Task goal:
Under this line are the records; write out word for word the part that begins at the line containing "let! got := trigger (StoreGet snapshot) in" and ends at the line containing "Definition addIfActive (obj", and no more.

Supplied material:
(* ===== verification/Populator.v ===== *)
(** [pkg/controller/populator/desired_state_of_world_populator.go]: the loop
    that brings the desired state in line with the informer's store. *)

From S2P Require Import Prelude GoStrings Types Cache Api Plugin Snapshotter Examples.

#[local] Open Scope string_scope.

(** The informer's store ([k8scache.Store]). *)
Inductive StoreE : Type -> Type :=
| StoreGet (s : VolumeSnapshot) : StoreE (bool * option error)
| StoreList : StoreE (list object).

Inductive PopE (X : Type) : Type :=
| PopStore (e : StoreE X)
| PopWorld (e : WorldE X)
| PopSys (e : SysE X).
Arguments PopStore {X} e.
Arguments PopWorld {X} e.
Arguments PopSys {X} e.

#[export] Instance SubE_pop_store : SubE StoreE PopE := fun _ e => PopStore e.
#[export] Instance SubE_pop_world : SubE WorldE PopE := fun _ e => PopWorld e.
#[export] Instance SubE_pop_sys : SubE SysE PopE := fun _ e => PopSys e.

Record desiredStateOfWorldPopulator := {
  listSnapshotsRetryDuration : Z;
  timeOfLastListSnapshots : Z;
}.

(** The constructor leaves the time of the last listing at its zero value. *)
Definition NewDesiredStateOfWorldPopulator (listSnapshotsRetryDuration_ : Z)
    : desiredStateOfWorldPopulator :=
  {| listSnapshotsRetryDuration := listSnapshotsRetryDuration_;
     timeOfLastListSnapshots := zero_Time |}.

Section populator.
Context `{MapRange}.

Definition removeIfDeleted (entry : string * VolumeSnapshot) : prog PopE unit :=
  let '(snapshotUID, snapshot) := entry in
  let! got := trigger (StoreGet snapshot) in
  let '(exists_, err) := got in
  match err with
  | Some _ => Done tt
  | None =>
      if negb exists_ then
        let! _ := trigger (DswDeleteSnapshot
                    (MakeSnapshotName (Namespace (vs_Metadata snapshot)) (Name (vs_Metadata snapshot)))) in
        Done tt
      else Done tt
  end.

Definition findAndRemoveDeletedSnapshots : prog PopE unit :=
  let! snapshots := trigger DswGetSnapshots in
  for_each (range snapshots) removeIfDeleted.

Definition addIfActive (obj : object) : prog PopE unit :=
  match obj with
  | OSnapshot snapshot =>
      let snapshotName :=
        MakeSnapshotName (Namespace (vs_Metadata snapshot)) (Name (vs_Metadata snapshot)) in
      let! exists_ := trigger (DswSnapshotExists snapshotName) in
      if negb exists_ then
        let! _ := trigger (DswAddSnapshot (Some snapshot)) in Done tt
      else Done tt
  | _ => Crash "interface conversion: interface {} is not *v1.VolumeSnapshot"
  end.

Definition findAndAddActiveSnapshots : prog PopE unit :=
  let! objs := trigger StoreList in
  for_each objs addIfActive.

(** One round.  The time of the last listing is read, never written. *)
Definition populatorLoop (dswp : desiredStateOfWorldPopulator) : prog PopE unit :=
  let! _ := findAndRemoveDeletedSnapshots in
  let! now := trigger Now in
  if bool_decide (Since now (timeOfLastListSnapshots dswp) < listSnapshotsRetryDuration dswp)%Z
  then Done tt
  else findAndAddActiveSnapshots.
End populator.

(** * One round against a store *)

(** The informer's store as its documentation has it: the objects by key,
    listed in some order; a read is a lookup and never fails. *)
Section round.
Context `{MapRange} (store : gmap string VolumeSnapshot) (now : Z).

Definition handle_store : handler PopE worlds := fun X e w =>
  match e with
  | PopWorld e => handle_world _ e w
  | PopStore e =>
      match e in StoreE X return X * worlds with
      | StoreGet s => ((bool_decide (is_Some (store !! snapshot_key s)), None), w)
      | StoreList => (OSnapshot <$> (range store).*2, w)
      end
  | PopSys e =>
      match e in SysE X return X * worlds with
      | Now => (now, w)
      | Sleep _ => (tt, w)
      | NewUUID => ("", w)
      | DeepCopy o => (Ok o, w)
      end
  end.

(** The entries whose snapshot the store still has. *)
Definition still_stored (d : gmap string VolumeSnapshot) : gmap string VolumeSnapshot :=
  filter (fun '(k, _) => is_Some (store !! k)) d.

Lemma run_remove_loop w entries :
  Forall (fun '(k, s) => k = snapshot_key s) entries ->
  run handle_store (for_each entries removeIfDeleted) w =
  (Returned tt,
   {| dsw := filter (fun '(k, _) => k ∈ entries.*1 -> is_Some (store !! k)) (dsw w);
      asw := asw w |}).
Proof.
  revert w; induction entries as [|[k s] entries IH]; intros w Hk; cbn.
  - rewrite map_filter_id; [by destruct w|]. by intros ? ? _ ?%elem_of_nil.
  - apply Forall_cons in Hk as [-> Hk].
    case_bool_decide as Hs; cbn; rewrite IH by done; cbn; do 2 f_equal.
    + apply map_filter_strong_ext_1. intros k' v'. rewrite elem_of_cons. naive_solver.
    + unfold DesiredStateOfWorld.DeleteSnapshot; cbn. f_equal.
      change (MakeSnapshotName _ _) with (snapshot_key s).
      apply map_eq. intros k'. apply option_eq. intros v.
      rewrite !map_lookup_filter_Some, lookup_delete_Some, elem_of_cons.
      destruct (decide (snapshot_key s = k')) as [<-|]; naive_solver.
Qed.

Lemma run_add_loop w snapshots :
  run handle_store (for_each (OSnapshot <$> snapshots) addIfActive) w =
  (Returned tt,
   {| dsw := fold_left (fun d s => if d !! snapshot_key s is Some _ then d
                                   else <[snapshot_key s := s]> d) snapshots (dsw w);
      asw := asw w |}).
Proof.
  revert w; induction snapshots as [|s snapshots IH]; intros w; cbn; [by destruct w|].
  unfold DesiredStateOfWorld.SnapshotExists.
  change (MakeSnapshotName _ _) with (snapshot_key s).
  destruct (dsw w !! snapshot_key s) eqn:Hs; cbn; by rewrite IH.
Qed.

Lemma fold_add_absent (l : list (string * VolumeSnapshot)) (d : gmap string VolumeSnapshot) :
  Forall (fun '(k, s) => k = snapshot_key s) l -> NoDup l.*1 ->
  fold_left (fun d s => if d !! snapshot_key s is Some _ then d
                        else <[snapshot_key s := s]> d) l.*2 d = d ∪ list_to_map l.
Proof.
  revert d; induction l as [|[k s] l IH]; intros d Hk Hnd; cbn.
  - by rewrite (right_id_L ∅ (∪)).
  - apply Forall_cons in Hk as [-> Hk]. apply NoDup_cons in Hnd as [Hns Hnd].
    rewrite IH by done. destruct (d !! snapshot_key s) eqn:Hd.
    + apply map_eq. intros k'. rewrite !lookup_union, lookup_insert.
      case_decide; subst; [|done]. rewrite Hd. by destruct (list_to_map l !! _).
    + rewrite <- insert_union_l. by rewrite insert_union_r by done.
Qed.

Lemma keyed_range (m : gmap string VolumeSnapshot) :
  keyed m -> Forall (fun '(k, s) => k = snapshot_key s) (range m).
Proof. intros Hm. apply Forall_forall. intros [k s] Hin%elem_of_range. by apply Hm. Qed.

(** C11: One round of the populator brings the desired state in line with
    the informer's store, whatever the order in which the maps are visited: it
    removes the snapshots the store no longer has, keeps the others as they
    are, and adds every snapshot of the store that was missing; it ends
    without a panic and leaves the actual state alone.  The listing is never
    skipped, whatever retry duration the populator was built with, since the
    time of the last listing keeps its zero value. *)
Theorem populatorLoop_follows_store retry w :
  keyed (dsw w) -> keyed store -> (0 <= now)%Z -> int64_range retry ->
  run handle_store (populatorLoop (NewDesiredStateOfWorldPopulator retry)) w =
  (Returned tt, {| dsw := still_stored (dsw w) ∪ store; asw := asw w |}).
Proof.
  intros Hd Hs Hnow Hretry. unfold populatorLoop, findAndRemoveDeletedSnapshots. cbn.
  rewrite DSW_GetSnapshots_copy, run_bind, run_remove_loop by by apply keyed_range. cbn.
  rewrite bool_decide_eq_false_2
    by (unfold Since, zero_Time, int64_range, min_int64, max_int64 in *; lia).
  unfold findAndAddActiveSnapshots. cbn. rewrite run_add_loop, fold_add_absent
    by first [by apply keyed_range | apply range_NoDup].
  cbn. rewrite list_to_map_range. do 3 f_equal.
  apply map_filter_strong_ext_1. intros k s. split; [|naive_solver].
  intros [Himp Hk]. split; [|done]. apply Himp. apply list_elem_of_fmap.
  exists (k, s). split; [done|]. by apply elem_of_range.
Qed.

(** The domains agree after the round, and what was already desired keeps the
    object it had. *)
Lemma still_stored_dom d :
  dom (still_stored d ∪ store) = dom store.
Proof.
  apply set_eq. intros k. rewrite dom_union, elem_of_union, !elem_of_dom.
  split; [|by right]. intros [[s Hs]|]; [|done].
  by apply map_lookup_filter_Some in Hs as [_ ?].
Qed.
End round.

#[local] Instance sorted : MapRange := map_range_sorted.

(** The hypotheses at a concrete input: the store has one snapshot, the
    desired state another. *)
Lemma populatorLoop_follows_store_witness :
  run (handle_store {["ns/a" := example_snapshot "a" ""]} 1)
      (populatorLoop (NewDesiredStateOfWorldPopulator (3 * Minute)))
      {| dsw := {["ns/b" := example_snapshot "b" ""]}; asw := ∅ |} =
  (Returned tt, {| dsw := {["ns/a" := example_snapshot "a" ""]}; asw := ∅ |}).
Proof.
  refine (eq_trans (populatorLoop_follows_store {["ns/a" := example_snapshot "a" ""]} 1 (3 * Minute)
                      {| dsw := {["ns/b" := example_snapshot "b" ""]}; asw := ∅ |} _ _ _ _) _).
  - by apply map_Forall_singleton.
  - by apply map_Forall_singleton.
  - lia.
  - unfold int64_range, min_int64, max_int64, Minute. lia.
  - vm_compute. reflexivity.
Defined.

Exercise response:
  let! got := trigger (StoreGet snapshot) in
  let '(exists_, err) := got in
  match err with
  | Some _ => Done tt
  | None =>
      if negb exists_ then
        let! _ := trigger (DswDeleteSnapshot
                    (MakeSnapshotName (Namespace (vs_Metadata snapshot)) (Name (vs_Metadata snapshot)))) in
        Done tt
      else Done tt
  end.

Definition findAndRemoveDeletedSnapshots : prog PopE unit :=
  let! snapshots := trigger DswGetSnapshots in
  for_each (range snapshots) removeIfDeleted.

Definition addIfActive (obj : object) : prog PopE unit :=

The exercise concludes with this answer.